#### REQUIREMENT
Lines containing the word "every" in the data below: say how many, with no other text.

#### MATERIAL SHOWN
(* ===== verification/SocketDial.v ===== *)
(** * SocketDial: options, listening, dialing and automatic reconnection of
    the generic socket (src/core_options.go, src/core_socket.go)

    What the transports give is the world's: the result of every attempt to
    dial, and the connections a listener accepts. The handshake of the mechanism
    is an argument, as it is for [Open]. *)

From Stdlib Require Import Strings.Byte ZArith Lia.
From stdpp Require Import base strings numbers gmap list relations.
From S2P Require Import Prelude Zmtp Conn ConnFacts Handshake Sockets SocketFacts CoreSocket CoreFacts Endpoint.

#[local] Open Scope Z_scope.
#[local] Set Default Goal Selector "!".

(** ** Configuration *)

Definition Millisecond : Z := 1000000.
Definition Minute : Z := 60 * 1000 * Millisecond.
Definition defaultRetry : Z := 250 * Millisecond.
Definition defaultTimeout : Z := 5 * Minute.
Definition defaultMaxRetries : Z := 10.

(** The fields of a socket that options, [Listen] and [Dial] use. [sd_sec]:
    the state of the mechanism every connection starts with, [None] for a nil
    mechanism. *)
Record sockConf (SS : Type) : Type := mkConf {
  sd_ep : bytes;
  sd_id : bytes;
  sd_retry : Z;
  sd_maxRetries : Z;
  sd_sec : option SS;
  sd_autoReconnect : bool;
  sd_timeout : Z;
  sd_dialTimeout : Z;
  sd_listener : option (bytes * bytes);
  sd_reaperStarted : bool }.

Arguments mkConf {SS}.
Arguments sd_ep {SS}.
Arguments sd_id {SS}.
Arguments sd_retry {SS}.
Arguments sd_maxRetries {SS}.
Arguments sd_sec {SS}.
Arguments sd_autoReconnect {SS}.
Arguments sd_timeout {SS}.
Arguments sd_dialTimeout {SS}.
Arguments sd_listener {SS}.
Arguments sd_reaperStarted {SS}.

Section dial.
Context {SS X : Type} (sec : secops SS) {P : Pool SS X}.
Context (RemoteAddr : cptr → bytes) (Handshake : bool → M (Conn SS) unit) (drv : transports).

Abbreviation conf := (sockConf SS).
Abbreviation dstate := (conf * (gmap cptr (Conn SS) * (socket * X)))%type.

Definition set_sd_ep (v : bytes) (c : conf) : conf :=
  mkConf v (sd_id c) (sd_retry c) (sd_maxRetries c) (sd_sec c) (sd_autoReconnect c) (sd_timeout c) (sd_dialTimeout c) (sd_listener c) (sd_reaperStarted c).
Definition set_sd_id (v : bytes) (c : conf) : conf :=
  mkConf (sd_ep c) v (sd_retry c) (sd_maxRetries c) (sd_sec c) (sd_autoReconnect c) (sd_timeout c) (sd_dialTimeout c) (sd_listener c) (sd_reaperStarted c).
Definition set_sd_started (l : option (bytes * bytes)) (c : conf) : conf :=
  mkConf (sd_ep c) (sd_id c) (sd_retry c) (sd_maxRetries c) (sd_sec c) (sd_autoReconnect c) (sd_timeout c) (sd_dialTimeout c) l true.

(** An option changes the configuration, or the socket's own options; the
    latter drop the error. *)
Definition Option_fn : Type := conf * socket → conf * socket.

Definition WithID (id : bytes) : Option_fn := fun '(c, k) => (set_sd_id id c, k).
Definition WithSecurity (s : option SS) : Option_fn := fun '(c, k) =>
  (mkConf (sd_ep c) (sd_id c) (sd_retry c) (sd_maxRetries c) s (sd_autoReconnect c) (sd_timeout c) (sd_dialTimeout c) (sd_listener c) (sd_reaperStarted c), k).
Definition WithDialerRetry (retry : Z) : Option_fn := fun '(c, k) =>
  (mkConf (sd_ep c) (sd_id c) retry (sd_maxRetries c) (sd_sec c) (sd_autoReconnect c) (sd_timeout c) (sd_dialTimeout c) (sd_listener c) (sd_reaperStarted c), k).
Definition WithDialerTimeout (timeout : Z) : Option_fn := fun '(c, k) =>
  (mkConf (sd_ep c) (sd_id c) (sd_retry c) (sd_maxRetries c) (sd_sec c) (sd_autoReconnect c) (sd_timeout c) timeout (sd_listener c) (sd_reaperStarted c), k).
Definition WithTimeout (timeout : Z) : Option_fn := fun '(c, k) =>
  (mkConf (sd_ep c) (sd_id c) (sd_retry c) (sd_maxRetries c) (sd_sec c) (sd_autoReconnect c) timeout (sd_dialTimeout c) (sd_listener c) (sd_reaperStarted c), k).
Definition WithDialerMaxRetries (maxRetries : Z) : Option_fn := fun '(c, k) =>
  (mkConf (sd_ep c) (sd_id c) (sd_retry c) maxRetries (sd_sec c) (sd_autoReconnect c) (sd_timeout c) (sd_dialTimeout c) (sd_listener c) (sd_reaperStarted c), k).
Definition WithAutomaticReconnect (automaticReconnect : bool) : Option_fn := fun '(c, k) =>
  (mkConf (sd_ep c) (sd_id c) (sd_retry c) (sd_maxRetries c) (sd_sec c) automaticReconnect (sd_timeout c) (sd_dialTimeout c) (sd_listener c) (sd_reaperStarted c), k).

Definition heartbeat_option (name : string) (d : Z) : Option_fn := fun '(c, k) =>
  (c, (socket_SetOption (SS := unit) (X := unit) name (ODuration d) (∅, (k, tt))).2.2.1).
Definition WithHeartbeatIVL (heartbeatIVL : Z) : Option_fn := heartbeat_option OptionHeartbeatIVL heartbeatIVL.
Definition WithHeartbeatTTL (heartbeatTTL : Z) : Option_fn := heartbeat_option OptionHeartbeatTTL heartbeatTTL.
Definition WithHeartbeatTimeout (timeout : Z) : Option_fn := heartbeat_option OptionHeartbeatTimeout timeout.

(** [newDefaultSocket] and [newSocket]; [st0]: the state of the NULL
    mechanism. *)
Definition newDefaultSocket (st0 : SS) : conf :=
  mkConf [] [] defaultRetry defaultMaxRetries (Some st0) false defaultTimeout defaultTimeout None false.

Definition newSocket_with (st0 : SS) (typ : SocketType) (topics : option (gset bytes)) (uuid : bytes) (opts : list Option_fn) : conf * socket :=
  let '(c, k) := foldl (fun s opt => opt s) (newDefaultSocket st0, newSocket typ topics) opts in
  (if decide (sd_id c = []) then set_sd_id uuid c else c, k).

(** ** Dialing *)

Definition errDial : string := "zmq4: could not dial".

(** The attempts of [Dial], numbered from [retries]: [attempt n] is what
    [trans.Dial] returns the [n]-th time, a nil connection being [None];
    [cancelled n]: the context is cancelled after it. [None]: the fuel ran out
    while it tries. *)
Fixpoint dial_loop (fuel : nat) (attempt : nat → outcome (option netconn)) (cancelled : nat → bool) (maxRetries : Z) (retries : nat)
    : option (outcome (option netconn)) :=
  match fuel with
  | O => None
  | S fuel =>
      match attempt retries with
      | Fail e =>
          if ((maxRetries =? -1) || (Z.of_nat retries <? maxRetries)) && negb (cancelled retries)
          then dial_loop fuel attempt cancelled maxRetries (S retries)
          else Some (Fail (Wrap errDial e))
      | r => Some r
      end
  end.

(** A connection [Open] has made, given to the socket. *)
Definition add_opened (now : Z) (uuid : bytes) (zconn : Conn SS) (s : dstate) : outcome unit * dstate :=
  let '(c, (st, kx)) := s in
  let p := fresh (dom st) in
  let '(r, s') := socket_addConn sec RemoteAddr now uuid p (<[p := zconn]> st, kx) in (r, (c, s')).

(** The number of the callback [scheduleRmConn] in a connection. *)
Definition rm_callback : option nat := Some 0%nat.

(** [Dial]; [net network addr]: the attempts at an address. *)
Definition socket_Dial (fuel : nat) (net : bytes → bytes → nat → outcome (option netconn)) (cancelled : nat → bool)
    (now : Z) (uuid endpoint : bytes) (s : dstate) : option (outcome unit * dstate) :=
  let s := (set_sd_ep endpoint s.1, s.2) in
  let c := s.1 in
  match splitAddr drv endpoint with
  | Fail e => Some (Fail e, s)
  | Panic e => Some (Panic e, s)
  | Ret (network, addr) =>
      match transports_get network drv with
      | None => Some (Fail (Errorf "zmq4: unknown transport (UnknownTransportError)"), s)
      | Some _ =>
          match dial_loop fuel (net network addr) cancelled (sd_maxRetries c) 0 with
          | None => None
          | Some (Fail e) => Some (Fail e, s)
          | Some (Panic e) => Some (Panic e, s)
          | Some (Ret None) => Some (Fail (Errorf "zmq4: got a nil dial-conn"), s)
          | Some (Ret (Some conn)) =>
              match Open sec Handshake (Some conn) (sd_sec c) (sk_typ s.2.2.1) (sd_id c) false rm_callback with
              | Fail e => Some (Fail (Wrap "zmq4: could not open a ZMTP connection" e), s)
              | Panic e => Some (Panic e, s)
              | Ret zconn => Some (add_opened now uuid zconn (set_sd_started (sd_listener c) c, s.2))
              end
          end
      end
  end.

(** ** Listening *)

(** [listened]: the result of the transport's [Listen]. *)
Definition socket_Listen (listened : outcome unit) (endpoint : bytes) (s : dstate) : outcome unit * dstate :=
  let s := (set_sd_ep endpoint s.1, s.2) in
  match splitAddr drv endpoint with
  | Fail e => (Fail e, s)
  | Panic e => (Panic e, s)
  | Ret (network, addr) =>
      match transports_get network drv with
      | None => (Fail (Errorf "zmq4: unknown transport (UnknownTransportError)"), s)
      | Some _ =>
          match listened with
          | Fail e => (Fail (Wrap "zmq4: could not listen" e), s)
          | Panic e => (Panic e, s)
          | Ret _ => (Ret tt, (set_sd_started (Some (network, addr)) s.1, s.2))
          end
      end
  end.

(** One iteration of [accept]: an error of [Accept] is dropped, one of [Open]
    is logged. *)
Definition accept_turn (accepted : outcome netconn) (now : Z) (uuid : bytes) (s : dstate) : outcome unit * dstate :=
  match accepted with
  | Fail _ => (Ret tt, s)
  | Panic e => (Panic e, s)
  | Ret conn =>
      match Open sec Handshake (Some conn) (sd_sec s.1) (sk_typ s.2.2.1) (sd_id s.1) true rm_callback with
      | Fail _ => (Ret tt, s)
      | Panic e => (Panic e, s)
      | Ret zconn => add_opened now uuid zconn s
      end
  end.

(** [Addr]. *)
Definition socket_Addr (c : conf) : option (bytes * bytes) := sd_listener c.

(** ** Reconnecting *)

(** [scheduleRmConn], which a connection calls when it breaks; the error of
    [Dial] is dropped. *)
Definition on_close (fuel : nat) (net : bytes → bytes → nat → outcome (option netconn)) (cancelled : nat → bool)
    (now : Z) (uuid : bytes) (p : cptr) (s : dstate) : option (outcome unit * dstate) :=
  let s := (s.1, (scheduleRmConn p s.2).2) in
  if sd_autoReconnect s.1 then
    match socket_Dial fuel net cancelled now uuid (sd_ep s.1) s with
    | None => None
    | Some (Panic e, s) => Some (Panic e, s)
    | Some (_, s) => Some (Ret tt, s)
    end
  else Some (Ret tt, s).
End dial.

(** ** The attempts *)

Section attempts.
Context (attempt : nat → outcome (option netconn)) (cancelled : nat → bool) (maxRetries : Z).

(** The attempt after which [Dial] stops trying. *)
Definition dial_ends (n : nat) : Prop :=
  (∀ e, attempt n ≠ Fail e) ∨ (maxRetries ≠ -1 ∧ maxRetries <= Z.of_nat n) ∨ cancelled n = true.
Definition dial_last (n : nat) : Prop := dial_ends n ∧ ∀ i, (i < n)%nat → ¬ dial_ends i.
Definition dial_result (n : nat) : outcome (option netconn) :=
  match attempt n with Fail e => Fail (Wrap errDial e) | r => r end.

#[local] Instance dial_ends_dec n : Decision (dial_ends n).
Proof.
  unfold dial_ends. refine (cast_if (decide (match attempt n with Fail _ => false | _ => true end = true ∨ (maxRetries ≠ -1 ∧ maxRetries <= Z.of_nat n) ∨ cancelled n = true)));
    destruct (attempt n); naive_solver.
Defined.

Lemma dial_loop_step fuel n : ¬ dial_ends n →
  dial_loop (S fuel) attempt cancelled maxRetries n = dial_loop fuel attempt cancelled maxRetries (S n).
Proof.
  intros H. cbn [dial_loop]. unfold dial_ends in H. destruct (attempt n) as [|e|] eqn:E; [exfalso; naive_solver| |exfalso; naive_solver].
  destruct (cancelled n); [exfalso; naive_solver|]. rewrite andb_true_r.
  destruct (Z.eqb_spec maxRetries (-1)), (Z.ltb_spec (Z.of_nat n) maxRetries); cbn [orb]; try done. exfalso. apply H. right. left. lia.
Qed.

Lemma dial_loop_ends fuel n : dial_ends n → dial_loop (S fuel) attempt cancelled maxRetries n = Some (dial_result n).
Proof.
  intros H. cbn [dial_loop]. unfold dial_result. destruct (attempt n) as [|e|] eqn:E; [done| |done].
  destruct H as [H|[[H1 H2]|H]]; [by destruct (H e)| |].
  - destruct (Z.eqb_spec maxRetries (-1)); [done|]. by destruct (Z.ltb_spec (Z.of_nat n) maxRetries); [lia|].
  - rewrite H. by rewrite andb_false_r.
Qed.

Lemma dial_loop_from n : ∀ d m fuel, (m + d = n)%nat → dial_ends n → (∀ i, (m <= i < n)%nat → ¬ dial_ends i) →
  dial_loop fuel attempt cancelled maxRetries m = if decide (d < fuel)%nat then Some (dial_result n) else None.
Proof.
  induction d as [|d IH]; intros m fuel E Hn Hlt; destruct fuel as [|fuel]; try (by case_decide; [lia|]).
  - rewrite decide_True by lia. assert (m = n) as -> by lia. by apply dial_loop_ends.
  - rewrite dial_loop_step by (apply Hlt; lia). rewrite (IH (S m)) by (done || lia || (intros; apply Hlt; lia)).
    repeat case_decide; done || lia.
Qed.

#### OUTPUT OF THE TASK
2